◆ **Exercise details**
Scan the listing for the word "false", and copy out each line where it is found.

────────

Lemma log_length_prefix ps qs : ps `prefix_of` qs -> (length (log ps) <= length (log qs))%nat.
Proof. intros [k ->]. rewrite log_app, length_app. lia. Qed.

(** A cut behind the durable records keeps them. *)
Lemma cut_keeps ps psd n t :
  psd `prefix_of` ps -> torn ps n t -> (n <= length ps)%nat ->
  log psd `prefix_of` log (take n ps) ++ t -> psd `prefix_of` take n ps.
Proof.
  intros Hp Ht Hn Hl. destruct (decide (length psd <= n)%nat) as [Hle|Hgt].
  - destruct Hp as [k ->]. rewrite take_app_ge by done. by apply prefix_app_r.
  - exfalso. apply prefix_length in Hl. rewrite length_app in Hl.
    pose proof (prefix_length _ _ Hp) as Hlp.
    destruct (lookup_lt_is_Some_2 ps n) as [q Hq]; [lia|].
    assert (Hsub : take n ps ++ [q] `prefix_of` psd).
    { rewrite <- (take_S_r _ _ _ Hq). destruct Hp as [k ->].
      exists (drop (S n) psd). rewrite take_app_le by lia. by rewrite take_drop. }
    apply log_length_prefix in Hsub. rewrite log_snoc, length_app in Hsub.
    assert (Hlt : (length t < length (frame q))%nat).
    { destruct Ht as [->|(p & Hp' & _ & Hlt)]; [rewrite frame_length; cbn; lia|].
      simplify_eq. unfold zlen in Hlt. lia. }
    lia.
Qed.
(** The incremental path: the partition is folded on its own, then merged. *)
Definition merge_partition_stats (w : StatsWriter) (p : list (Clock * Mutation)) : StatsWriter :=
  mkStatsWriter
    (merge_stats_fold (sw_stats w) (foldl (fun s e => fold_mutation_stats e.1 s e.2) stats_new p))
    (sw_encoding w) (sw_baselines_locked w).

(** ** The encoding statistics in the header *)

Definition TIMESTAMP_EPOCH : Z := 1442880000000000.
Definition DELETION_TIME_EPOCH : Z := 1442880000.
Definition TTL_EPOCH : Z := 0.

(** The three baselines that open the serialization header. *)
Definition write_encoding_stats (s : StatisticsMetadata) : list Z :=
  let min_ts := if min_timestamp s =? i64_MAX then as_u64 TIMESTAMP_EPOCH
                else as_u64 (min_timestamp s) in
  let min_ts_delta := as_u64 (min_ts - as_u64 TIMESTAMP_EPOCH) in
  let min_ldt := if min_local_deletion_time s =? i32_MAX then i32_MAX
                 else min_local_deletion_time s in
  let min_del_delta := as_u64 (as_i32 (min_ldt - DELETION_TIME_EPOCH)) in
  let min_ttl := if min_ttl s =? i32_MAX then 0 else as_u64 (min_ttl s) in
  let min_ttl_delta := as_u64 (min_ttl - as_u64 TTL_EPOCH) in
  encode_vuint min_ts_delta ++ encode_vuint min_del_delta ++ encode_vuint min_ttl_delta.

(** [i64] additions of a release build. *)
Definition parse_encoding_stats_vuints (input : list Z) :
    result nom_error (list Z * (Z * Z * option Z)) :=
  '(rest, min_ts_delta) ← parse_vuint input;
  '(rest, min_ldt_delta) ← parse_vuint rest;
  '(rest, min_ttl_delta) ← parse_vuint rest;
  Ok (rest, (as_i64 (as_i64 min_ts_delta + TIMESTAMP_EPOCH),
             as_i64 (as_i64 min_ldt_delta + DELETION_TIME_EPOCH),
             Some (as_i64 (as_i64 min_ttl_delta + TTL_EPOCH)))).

────────

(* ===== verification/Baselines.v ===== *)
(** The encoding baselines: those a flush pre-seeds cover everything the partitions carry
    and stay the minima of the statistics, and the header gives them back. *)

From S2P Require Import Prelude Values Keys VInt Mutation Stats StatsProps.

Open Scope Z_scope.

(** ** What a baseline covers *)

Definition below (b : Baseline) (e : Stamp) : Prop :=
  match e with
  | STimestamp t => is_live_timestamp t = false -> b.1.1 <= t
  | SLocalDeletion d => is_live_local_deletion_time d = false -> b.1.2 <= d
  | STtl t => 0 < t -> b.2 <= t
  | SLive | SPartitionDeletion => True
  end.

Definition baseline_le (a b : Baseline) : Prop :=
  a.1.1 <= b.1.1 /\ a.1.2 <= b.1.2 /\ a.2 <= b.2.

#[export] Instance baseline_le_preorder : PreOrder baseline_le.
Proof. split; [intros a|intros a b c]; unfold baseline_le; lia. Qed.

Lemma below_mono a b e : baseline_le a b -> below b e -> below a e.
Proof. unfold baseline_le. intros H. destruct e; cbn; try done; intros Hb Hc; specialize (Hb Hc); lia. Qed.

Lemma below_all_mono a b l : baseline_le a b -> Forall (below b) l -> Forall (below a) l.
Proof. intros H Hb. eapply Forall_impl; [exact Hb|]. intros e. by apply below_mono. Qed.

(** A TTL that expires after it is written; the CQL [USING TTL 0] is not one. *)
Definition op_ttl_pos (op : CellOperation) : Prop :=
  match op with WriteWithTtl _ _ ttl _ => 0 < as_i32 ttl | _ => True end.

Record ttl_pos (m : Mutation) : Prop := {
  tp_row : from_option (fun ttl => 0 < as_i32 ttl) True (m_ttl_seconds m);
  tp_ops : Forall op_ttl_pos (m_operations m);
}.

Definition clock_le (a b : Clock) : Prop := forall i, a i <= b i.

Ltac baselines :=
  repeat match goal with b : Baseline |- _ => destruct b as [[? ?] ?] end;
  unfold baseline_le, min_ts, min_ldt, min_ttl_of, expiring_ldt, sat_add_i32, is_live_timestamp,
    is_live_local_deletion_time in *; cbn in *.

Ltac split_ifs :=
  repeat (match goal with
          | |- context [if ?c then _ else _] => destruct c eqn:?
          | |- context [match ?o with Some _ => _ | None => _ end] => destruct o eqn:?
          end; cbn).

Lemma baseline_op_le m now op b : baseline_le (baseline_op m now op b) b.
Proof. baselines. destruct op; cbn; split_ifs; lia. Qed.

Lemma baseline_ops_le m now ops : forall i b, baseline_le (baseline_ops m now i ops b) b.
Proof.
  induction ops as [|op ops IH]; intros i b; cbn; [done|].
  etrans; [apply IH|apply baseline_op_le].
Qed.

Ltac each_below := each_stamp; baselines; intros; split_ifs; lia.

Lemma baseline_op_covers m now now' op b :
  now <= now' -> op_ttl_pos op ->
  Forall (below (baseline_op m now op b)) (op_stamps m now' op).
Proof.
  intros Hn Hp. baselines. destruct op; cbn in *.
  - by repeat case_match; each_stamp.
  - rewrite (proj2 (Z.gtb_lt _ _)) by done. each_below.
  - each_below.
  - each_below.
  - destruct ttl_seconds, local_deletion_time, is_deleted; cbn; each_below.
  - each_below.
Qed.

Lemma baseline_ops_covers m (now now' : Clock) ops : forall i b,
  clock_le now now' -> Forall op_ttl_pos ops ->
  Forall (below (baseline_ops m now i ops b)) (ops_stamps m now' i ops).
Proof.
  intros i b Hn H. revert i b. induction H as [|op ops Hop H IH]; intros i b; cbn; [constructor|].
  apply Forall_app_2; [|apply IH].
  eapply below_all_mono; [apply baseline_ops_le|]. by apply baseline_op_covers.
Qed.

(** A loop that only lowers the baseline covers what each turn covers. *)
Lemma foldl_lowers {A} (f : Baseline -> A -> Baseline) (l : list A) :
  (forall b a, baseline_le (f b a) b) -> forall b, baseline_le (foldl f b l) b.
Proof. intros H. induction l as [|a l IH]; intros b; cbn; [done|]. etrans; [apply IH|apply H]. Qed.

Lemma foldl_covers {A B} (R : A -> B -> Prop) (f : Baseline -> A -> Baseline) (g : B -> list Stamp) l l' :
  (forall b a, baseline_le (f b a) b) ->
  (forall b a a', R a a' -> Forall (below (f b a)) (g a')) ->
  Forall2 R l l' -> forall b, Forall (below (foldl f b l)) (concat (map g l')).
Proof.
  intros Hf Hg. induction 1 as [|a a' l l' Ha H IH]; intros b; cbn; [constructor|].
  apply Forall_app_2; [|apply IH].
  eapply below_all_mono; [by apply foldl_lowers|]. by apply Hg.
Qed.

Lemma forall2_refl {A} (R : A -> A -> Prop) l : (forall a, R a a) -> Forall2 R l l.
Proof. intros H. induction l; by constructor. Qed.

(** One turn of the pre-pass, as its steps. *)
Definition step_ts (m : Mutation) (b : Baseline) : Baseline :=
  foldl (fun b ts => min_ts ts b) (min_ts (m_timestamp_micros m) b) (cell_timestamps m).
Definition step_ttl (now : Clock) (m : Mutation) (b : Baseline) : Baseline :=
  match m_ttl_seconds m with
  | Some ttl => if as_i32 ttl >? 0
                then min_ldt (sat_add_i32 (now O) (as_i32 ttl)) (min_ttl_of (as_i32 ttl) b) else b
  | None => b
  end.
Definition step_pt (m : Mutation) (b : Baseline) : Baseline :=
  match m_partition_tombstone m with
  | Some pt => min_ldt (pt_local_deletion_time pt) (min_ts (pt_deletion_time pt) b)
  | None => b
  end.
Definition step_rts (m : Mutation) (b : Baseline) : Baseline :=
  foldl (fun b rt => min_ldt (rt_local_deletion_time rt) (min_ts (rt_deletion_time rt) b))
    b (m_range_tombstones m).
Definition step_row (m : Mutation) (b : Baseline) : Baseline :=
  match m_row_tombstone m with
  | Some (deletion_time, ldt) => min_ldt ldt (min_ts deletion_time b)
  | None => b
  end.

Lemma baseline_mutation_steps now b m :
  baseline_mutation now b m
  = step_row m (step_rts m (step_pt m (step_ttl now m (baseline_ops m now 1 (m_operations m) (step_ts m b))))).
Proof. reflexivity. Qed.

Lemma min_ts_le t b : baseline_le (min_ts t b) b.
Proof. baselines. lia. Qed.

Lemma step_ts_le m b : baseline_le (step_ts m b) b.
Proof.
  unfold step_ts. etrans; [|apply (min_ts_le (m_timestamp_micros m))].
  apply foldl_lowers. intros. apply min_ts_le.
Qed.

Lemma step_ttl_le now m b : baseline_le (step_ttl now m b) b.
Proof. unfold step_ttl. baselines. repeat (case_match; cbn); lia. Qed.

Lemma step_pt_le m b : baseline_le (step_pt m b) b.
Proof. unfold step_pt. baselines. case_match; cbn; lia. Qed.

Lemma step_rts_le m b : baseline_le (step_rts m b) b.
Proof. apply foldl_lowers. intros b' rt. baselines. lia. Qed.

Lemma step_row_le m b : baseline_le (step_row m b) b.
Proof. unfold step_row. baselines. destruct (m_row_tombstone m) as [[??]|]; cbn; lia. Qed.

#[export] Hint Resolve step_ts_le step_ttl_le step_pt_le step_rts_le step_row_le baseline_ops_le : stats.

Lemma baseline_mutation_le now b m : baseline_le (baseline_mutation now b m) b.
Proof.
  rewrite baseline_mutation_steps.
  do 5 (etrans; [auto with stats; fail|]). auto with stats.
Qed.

────────

◆ **Result of this exercise**
  | STimestamp t => is_live_timestamp t = false -> b.1.1 <= t
  | SLocalDeletion d => is_live_local_deletion_time d = false -> b.1.2 <= d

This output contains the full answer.